Riau (Inmas) Ujian Sekolah Berstandar Nasional merupakan standar Evaluasi, Evaluasi ada beberapa macam diantaranya Evaluasi persemester, Evaluasi Bulanan, Evaluasi Triwulan dan Evaluasi Akhir Papar Pembimbing Masyarakat Buddha pada Kegiatan TOT USBN Mata Pelajaran Agama Buddha Tingkat Menengah pada 19 Feb 2018 di Hotel Winstar – Pekanbaru.
Tarjoko Selaku Pembimbing Masyarakat Buddha menyampaikan adapun tujuan dilakukannya kegiatan TOT USBN adalah untuk meningkatkan Penyusunan Soal USBN Pendidikan agama Buddha Tingkat Menengah serta meningkatkan kualitas Pendidikan Agama Buddha se Provinsi Riau.
Acara yang berlangsung selama empat hari 19 s.d 22 Februari 2018 diikuti oleh 60 Orang Guru Agama Buddha serta Pengawas yang tersebar di 12 Kab/ Kota Se- Provinsi Riau yang mampu mengundang Narasumber dari Ditjen Bimas Buddha dan Kanwil Kementerian Agama Provinsi Riau.

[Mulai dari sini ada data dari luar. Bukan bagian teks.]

(* ===== verification/Dispatch.v ===== *)
(** * What each command of the tree runs

    The wiring of [cmd/]: for every command of [CliTables] the function that its
    [RunE] calls, with the values that pflag has put into the variables of its
    flags, and the few [RunE]s that only choose between two calls. *)
From S2P Require Import Prelude GoStrings Json Fields World Errors Exitcode Rest Commands.
From S2P Require Import Lifecycle LifecycleCmds OpsCmds AuditSinks AuditTrail Appliance.
From S2P Require Import LbOptions LbCreate NetModel CreateCmds DeleteCmds FileConfig ApplyText SaveCmds.
From S2P Require Import AiModel SetCmds LoginCmds AiCmds Tables GetCmds AiGets LbTables.
From S2P Require Import CreateProps DeleteProps SetProps GetProps CliTables Root.

(** The variables of the flags, command by command; commands of one parent that
    have no flag of the same name share a record. *)
Record flag_values : Type := {
  fv_get : GetFlags;
  fv_snapshot : SnapshotOptions;
  fv_strict : bool;
  fv_logs : LogsOptions;
  fv_file : string;
  fv_create : CreateFlags;
  fv_lb : CreateLoadBalancerOptions;
  fv_ulclArgs : list string;
  fv_apikey : CreateAPIKeyOptions;
  fv_priority : int32;
  fv_services : list string;
  fv_netidentity : CreateNetIdentityOptions;
  fv_jwtauthprofile : CreateJWTAuthProfileOptions;
  fv_cert : CreateCertOptions;
  fv_restore : RestoreOptions;
  fv_delete : DeleteFlags;
  fv_delete_lb : DeleteLbOptions;
  fv_changed : string -> bool;
  fv_set : SetFlags;
  fv_provider : string;
  fv_drainTimeout : uint32;
  fv_auditsink : AuditSinkSetOptions;
  fv_save : SaveOptions;
  fv_apply : ApplyOptions;
  fv_noRestart : bool;
  fv_redact : bool;
  fv_username : string;
  fv_passwordFile : string;
  fv_output : string;
  fv_since : string;
  fv_lines : Z;
  fv_newKeyFile : string;
  fv_keyFile : string
}.

Section Dispatch.
Context `{GoLib} `{TableLib} `{SortLib} `{YamlLib}.
Variable restOptions : RESTOptions.

Definition json_out : bool := streq (ro_PrintOption restOptions) "json".

(** The error of a function that returns one is the error of the command. *)
Definition returned (m : IO (option goerror)) : IO outcome :=
  err ← m; mret (Returns err).

(* ------------------------------------------------------------------ *)
(** ** The commands of the lifecycle                                   *)
(* ------------------------------------------------------------------ *)

Definition get_snapshot (strict : bool) (opts : SnapshotOptions) : IO outcome :=
  returned (SnapshotCmd restOptions (OptionsFrom restOptions strict) opts).
Definition get_maintenance : IO outcome :=
  returned (MaintenanceGet restOptions (OptionsFrom restOptions false)).
Definition get_ready : IO outcome := returned (ReadyGet restOptions json_out).
Definition get_diagnostics : IO outcome := returned (DiagnosticsGet restOptions json_out).
Definition get_logs (opts : LogsOptions) : IO outcome := returned (LogsGet restOptions json_out opts).
Definition get_logarchives (file : string) (args : list string) : IO outcome :=
  returned (match args with
            | [] => LogArchivesList restOptions json_out
            | name :: _ => LogArchiveDownload restOptions (OptionsFrom restOptions false) name file
            end).
Definition get_auditstatus : IO outcome := returned (AuditStatusGet restOptions json_out).
Definition get_auditsink (args : list string) : IO outcome :=
  returned (match args with
            | [name] => AuditNamedSinkGet restOptions json_out name
            | _ => AuditSinkGet restOptions json_out
            end).
Definition delete_auditsink (args : list string) : IO outcome :=
  with_arg args 0 (mret Panics) (fun name => returned (AuditNamedSinkDelete restOptions json_out name)).

(* ------------------------------------------------------------------ *)
(** ** The tables                                                      *)
(* ------------------------------------------------------------------ *)

Variable v : flag_values.
Variable args : list string.

Definition GetCmd_run : list (string * IO outcome) :=
  let f := fv_get v in
  [ ("loadbalancer", get_loadbalancer restOptions (gf_bands f) (gf_servName f));
    ("conntrack", get_conntrack restOptions (gf_servName f));
    ("port", get_port restOptions);
    ("session", get_session restOptions);
    ("sessionulcl", get_sessionulcl restOptions);
    ("policy", get_policy restOptions);
    ("route", get_route restOptions);
    ("ip", get_ipaddress restOptions);
    ("neighbor", get_neighbor restOptions);
    ("process", get_process restOptions);
    ("device", get_device restOptions);
    ("filesystem", get_filesystem restOptions);
    ("vlan", get_vlan restOptions);
    ("mirror", get_mirror restOptions);
    ("firewall", get_firewall restOptions);
    ("fdb", get_fdb restOptions);
    ("vxlan", get_vxlan restOptions);
    ("endpoint", get_endpoint restOptions);
    ("log-level", get_param restOptions);
    ("bgpneighbor", get_bgpneighbor restOptions);
    ("hastate", get_hastate restOptions);
    ("bfd", get_bfd restOptions);
    ("lbversion", get_lbversion restOptions);
    ("apikey", get_apikey restOptions (gf_tenantID f) args);
    ("ratelimit", get_ratelimit restOptions args);
    ("objective", get_objective restOptions args);
    ("netidentity", get_netidentity restOptions args);
    ("jwtauthprofile", get_jwtauthprofile restOptions args);
    ("kvinventory", get_kvinventory restOptions (gf_changed f) (gf_serviceID f) (gf_epIdx f));
    ("cert", get_cert restOptions args);
    ("sni", get_sni restOptions);
    ("metrics", get_metrics restOptions);
    ("gpu", get_gpu restOptions (gf_workers f));
    ("pii", get_pii restOptions (gf_stats f));
    ("llamafirewall", get_llamafirewall restOptions (gf_stats f));
    ("trace", get_trace restOptions (gf_otlp f) (gf_parsers f));
    ("l4trace", get_l4trace restOptions);
    ("opa", get_opa restOptions);
    ("dpu", get_dpu restOptions (gf_changed f) (gf_hwcounters f) (gf_flows f) (gf_pipe f) (gf_svc f)
              (gf_ep f) (gf_limit f));
    ("snapshot", get_snapshot (fv_strict v) (fv_snapshot v));
    ("maintenance", get_maintenance);
    ("ready", get_ready);
    ("diagnostics", get_diagnostics);
    ("logs", get_logs (fv_logs v));
    ("log-archives", get_logarchives (fv_file v) args);
    ("audit-status", get_auditstatus);
    ("audit-sink", get_auditsink args) ].

Definition CreateCmd_run : list (string * IO outcome) :=
  let f := fv_create v in
  [ ("lb", create_lb restOptions (fv_lb v) args);
    ("session", create_session restOptions (fl_anTunnel f) (fl_cnTunnel f) args);
    ("sessionulcl", create_sessionulcl restOptions (fv_ulclArgs v) args);
    ("policy", create_policy restOptions (fl_policy f) args);
    ("route", create_route restOptions (fl_proto f) args);
    ("ip", create_ip restOptions args);
    ("neighbor", create_neighbor restOptions (fl_macAddress f) args);
    ("fdb", create_fdb restOptions args);
    ("vlan", create_vlan restOptions args);
    ("vlanmember", create_vlanmember restOptions (fl_tagged f) args);
    ("vxlan", create_vxlan restOptions args);
    ("vxlanpeer", create_vxlanpeer restOptions args);
    ("mirror", create_mirror restOptions (fl_mirrorInfo f) (fl_targetObject f) args);
    ("firewall", create_firewall restOptions (fl_firewall f));
    ("endpoint", create_endpoint restOptions (fl_endpoint f) args);
    ("bgpneighbor", create_bgpneighbor restOptions (fl_bgp f) args);
    ("bfd", create_bfd restOptions (fl_bfd f) args);
    ("apikey", create_apikey restOptions (fv_apikey v));
    ("objective", create_objective restOptions (fv_priority v) (fv_services v) args);
    ("netidentity", create_netidentity restOptions (fv_netidentity v) args);
    ("jwtauthprofile", create_jwtauthprofile restOptions (fv_jwtauthprofile v) args);
    ("user", create_user restOptions (fl_user f));
    ("cert", create_cert restOptions (fv_cert v));
    ("sni", create_sni restOptions (fl_hostname f) (fl_certPath f));
    ("restore", create_restore restOptions (fv_restore v) (fv_strict v));
    ("persist", create_persist restOptions (fv_strict v)) ].

Definition DeleteCmd_run : list (string * IO outcome) :=
  let f := fv_delete v in
  [ ("lb", delete_lb restOptions (fv_delete_lb v) args);
    ("session", delete_session restOptions args);
    ("sessionulcl", delete_sessionulcl restOptions (fv_ulclArgs v) args);
    ("policy", delete_policy restOptions args);
    ("route", delete_route restOptions args);
    ("ip", delete_ip restOptions args);
    ("neighbor", delete_neighbor restOptions args);
    ("fdb", delete_fdb restOptions args);
    ("vlan", delete_vlan restOptions args);
    ("vlanmember", delete_vlanmember restOptions (df_tagged f) args);
    ("vxlan", delete_vxlan restOptions args);
    ("vxlanpeer", delete_vxlanpeer restOptions args);
    ("mirror", delete_mirror restOptions args);
    ("firewall", delete_firewall restOptions (df_firewallRule f));
    ("endpoint", delete_endpoint restOptions (df_endpoint f) args);
    ("bgpneighbor", delete_bgpneighbor restOptions args);
    ("bfd", delete_bfd restOptions (df_instance f) args);
    ("apikey", delete_apikey restOptions args);
    ("objective", delete_objective restOptions args);
    ("netidentity", delete_netidentity restOptions args);
    ("jwtauthprofile", delete_jwtauthprofile restOptions args);
    ("cert", delete_cert restOptions args);
    ("audit-sink", delete_auditsink args);
    ("sni", delete_sni restOptions (df_hostname f));
    ("opa", delete_opa restOptions) ].

Definition SetParamCmd_run : list (string * IO outcome) :=
  let f := fv_set v in
  let changed := fv_changed v in
  [ ("log-level", set_loglevel restOptions args);
    ("bfd", set_bfd restOptions (sf_bfd f) args);
    ("login", set_login restOptions (fv_provider v));
    ("logout", set_logout restOptions (fv_provider v));
    ("refresh", set_refresh restOptions (fv_provider v));
    ("apikey", set_apikey restOptions changed (sf_apikey f) args);
    ("ratelimit", set_ratelimit restOptions changed (sf_ratelimit f));
    ("metrics", set_metrics restOptions (sf_enable f) (sf_disable f));
    ("gpu", set_gpu restOptions changed (sf_enable f) (sf_disable f) (sf_cleanup f) (sf_maxAgeHours f));
    ("pii", set_pii restOptions changed (sf_pii f));
    ("llamafirewall", set_llamafirewall restOptions changed (sf_llamafirewall f));
    ("trace", set_trace restOptions changed (sf_trace f));
    ("l4trace", set_l4trace restOptions changed (sf_enable f) (sf_disable f) (sf_resetStats f)
                  (sf_samplingRate f));
    ("opa", set_opa restOptions (sf_opa f));
    ("dpu", set_dpu restOptions (sf_action f) (sf_plugin f) (sf_mode f));
    ("maintenance", set_maintenance restOptions (fv_drainTimeout v) args);
    ("audit-sink", set_auditsink restOptions (fv_auditsink v) args) ].

(** The parent of the get commands. *)
Definition GetCmd : IO outcome := unknown_subcommand "get" args "get needs a subcommand".

(** The commands of [appliance]; the argument of [configure] and the paths of
    [backup] are positional, and cobra has counted them. *)
Definition ApplianceCmd_run : list (list string * IO outcome) :=
  let run i := returned (ApplianceCmd (ro_PrintOption restOptions) i) in
  let one k := with_arg args 0 (mret Panics) (fun a => run (k a)) in
  [ ([], run (Group "appliance" args));
    (["status"], run Status);
    (["network"], run (Group "appliance network" args));
    (["network"; "validate"], run NetworkValidate);
    (["public-address"], run (Group "appliance public-address" args));
    (["public-address"; "configure"], one (PublicAddressConfigure (fv_noRestart v)));
    (["gateway"], run (Group "appliance gateway" args));
    (["gateway"; "register-local"], run (RegisterLocal (fv_username v) (fv_passwordFile v)));
    (["credentials"], run (Group "appliance credentials" args));
    (["credentials"; "bootstrap"], run CredentialsBootstrap);
    (["diagnostics"], run (Group "appliance diagnostics" args));
    (["diagnostics"; "create"], run (DiagnosticsCreate (fv_redact v) (fv_output v)));
    (["logs"], one (Logs (fv_redact v) (fv_since v) (fv_lines v)));
    (["backup"], run (Group "appliance backup" args));
    (["backup"; "key-create"], run (BackupKeyCreate (fv_newKeyFile v)));
    (["backup"; "create"], one (BackupCreate (fv_keyFile v)));
    (["backup"; "verify"], one (BackupVerify (fv_keyFile v))) ].

(** The root: a parent runs when no command below it is named. *)
Definition under {A} (above : list string) (t : list (list string * A)) : list (list string * A) :=
  (fun x => (above ++ x.1, x.2)) <$> t.
Definition child {A} (t : list (string * A)) : list (list string * A) := (fun x => ([x.1], x.2)) <$> t.

Variable identity : linked * string.
Variable script : string -> string.

Definition rootCmd_run : list (list string * IO outcome) :=
  under ["get"] (([], GetCmd) :: child GetCmd_run)
  ++ under ["create"] (([], CreateCmd args) :: child CreateCmd_run)
  ++ under ["delete"] (([], DeleteCmd restOptions (fv_file v) args) :: child DeleteCmd_run)
  ++ under ["set"] (([], SetParamCmd args) :: child SetParamCmd_run)
  ++ [(["save"], runSave restOptions (fv_save v)); (["apply"], ApplyCmd restOptions (fv_apply v))]
  ++ under ["appliance"] ApplianceCmd_run
  ++ [(["completion"], completion_run script args);
      (["version"], version_run identity.1 identity.2 (ro_PrintOption restOptions))].

End Dispatch.

(* ------------------------------------------------------------------ *)
(** ** The tree and its table                                          *)
(* ------------------------------------------------------------------ *)

(** The checks of positional arguments that cobra makes before a command runs. *)
Definition accepted (p : positional) (args : list string) : bool :=
  match p with
  | AnyArgs => true
  | NoArgs => bool_decide (args = [])
  | ExactArgs n => (length args =? n)%nat
  | MaximumNArgs n => (length args <=? n)%nat
  | ExactValidArgs n valid => (length args =? n)%nat && forallb (fun a => str_in a valid) args
  end.

(** The commands of the tree below a command, by the words that lead to them. *)
Fixpoint callable (c : command) : list (list string * positional) :=
  concat (map (fun c' =>
    let word := first_word (cm_use c') in
    ([word], cm_args c') :: map (fun x => (word :: x.1, x.2)) (callable c')) (cm_commands c)).

Definition among (path : list string) (l : list (list string)) : bool := bool_decide (path ∈ l).

Section Wired.
Context `{GoLib} `{TableLib} `{SortLib} `{YamlLib}.
Variables (v : flag_values) (args : list string) (identity : linked * string) (script : string -> string).

(** Every command of the tree runs what it is wired to, in the order of the tree. *)
Lemma every_command_wired ro :
  fst <$> rootCmd_run ro v args identity script = fst <$> callable rootCmd.
Proof. vm_compute (callable rootCmd). reflexivity. Qed.

Lemma wired_at i path pos ro :
  callable rootCmd !! i = Some (path, pos) ->
  exists m, rootCmd_run ro v args identity script !! i = Some (path, m).
Proof.
  intros Hi. assert (Hw : (fst <$> rootCmd_run ro v args identity script) !! i = Some path).
  { rewrite every_command_wired, list_lookup_fmap, Hi. done. }
  rewrite list_lookup_fmap in Hw. destruct (rootCmd_run _ _ _ _ _ !! i) as [[p m]|]; simplify_eq/=. eauto.
Qed.

(** What the command at a place of the tree runs. *)
Definition run_of (i : nat) (ro : RESTOptions) : IO outcome :=
  from_option snd succeed (rootCmd_run ro v args identity script !! i).

Lemma run_of_at i path pos ro :
  callable rootCmd !! i = Some (path, pos) ->
  rootCmd_run ro v args identity script !! i = Some (path, run_of i ro).
Proof. intros Hi. destruct (wired_at _ _ _ ro Hi) as [m Hm]. unfold run_of. by rewrite Hm. Qed.

End Wired.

Tarjoko menekankan hal yang sangat penting adalah terciptanya soal yang sempurna dan respentatif artinya berbobot dan berkualitas, mudah dimengerti, mudah dipahami, tidak berbelit-belit dan memakai bahasa yang baku.
“ Tanggal 19 Maret ujian sdh harus berlangsung, oleh karenanya soal sudah harus masuk ke Dinas Pendidikan” paparnya menambahi. Kita harus mampu memikirkan berbagai kendala kedepannya, jadi harus mampu menyediakan master Soal jauh hari agar dalam pendistribusian ke sekolah kita sampai tepat waktu.
Kegiatan yang bertujuan untuk melihat sejauh mana siswa memiliki kemampuan dalam memahami ajaran agama Buddha dibebankan pada DIPA Bimas Buddha Kanwil Kementerian Agama Provinsi Riau dilaksanakan berdasarkan Keputusan Kepala Kantor Wilayah Kementerian Agama Provinsi Riau tentang Kegiatan TOT USBN mata Pelajaran Pendidikan Agama Buddha Tingkat Menengah Tahun 2018.
“ Anda yang dipanggil adalah sebuah Prestasi “ Papar Kepala Kantor Wilayah Kementerian Agama Provinsi Riau , Ahmad Supardi MA, pada Pembukaan TOT USBN Mata Pelajaran Agama Buddha Tingkat Menengah. Sudah sepantasnya Bimbingan Masyarakat Buddha harus menghargai Pengorbanan dan Prestasi yang telah diberikan oleh Guru Agama Buddha dalam Pembuatan Soal USBN karena diperlukan kesungguhan dan Kehati-hatian yang maksimal dalam menjalankan tugas sebagai Abdi Masyarakat. Dalam bentuk Pemberian Sertifikat sebagai Peserta dan Pembuat Soal saya rasa cukuplah untuk jadi sumber Motivasi buat Guru Agama Buddha tekannya menjelaskan.
Lebih Lanjut Supardi berharap dalam waktu empat
hari kita mampu menyelesaikan soal USBN dengan baik sesuai dengan standar soal
sehingga mampu di cerna oleh siswa-siswi yang akan menghadapi USBN nantinya.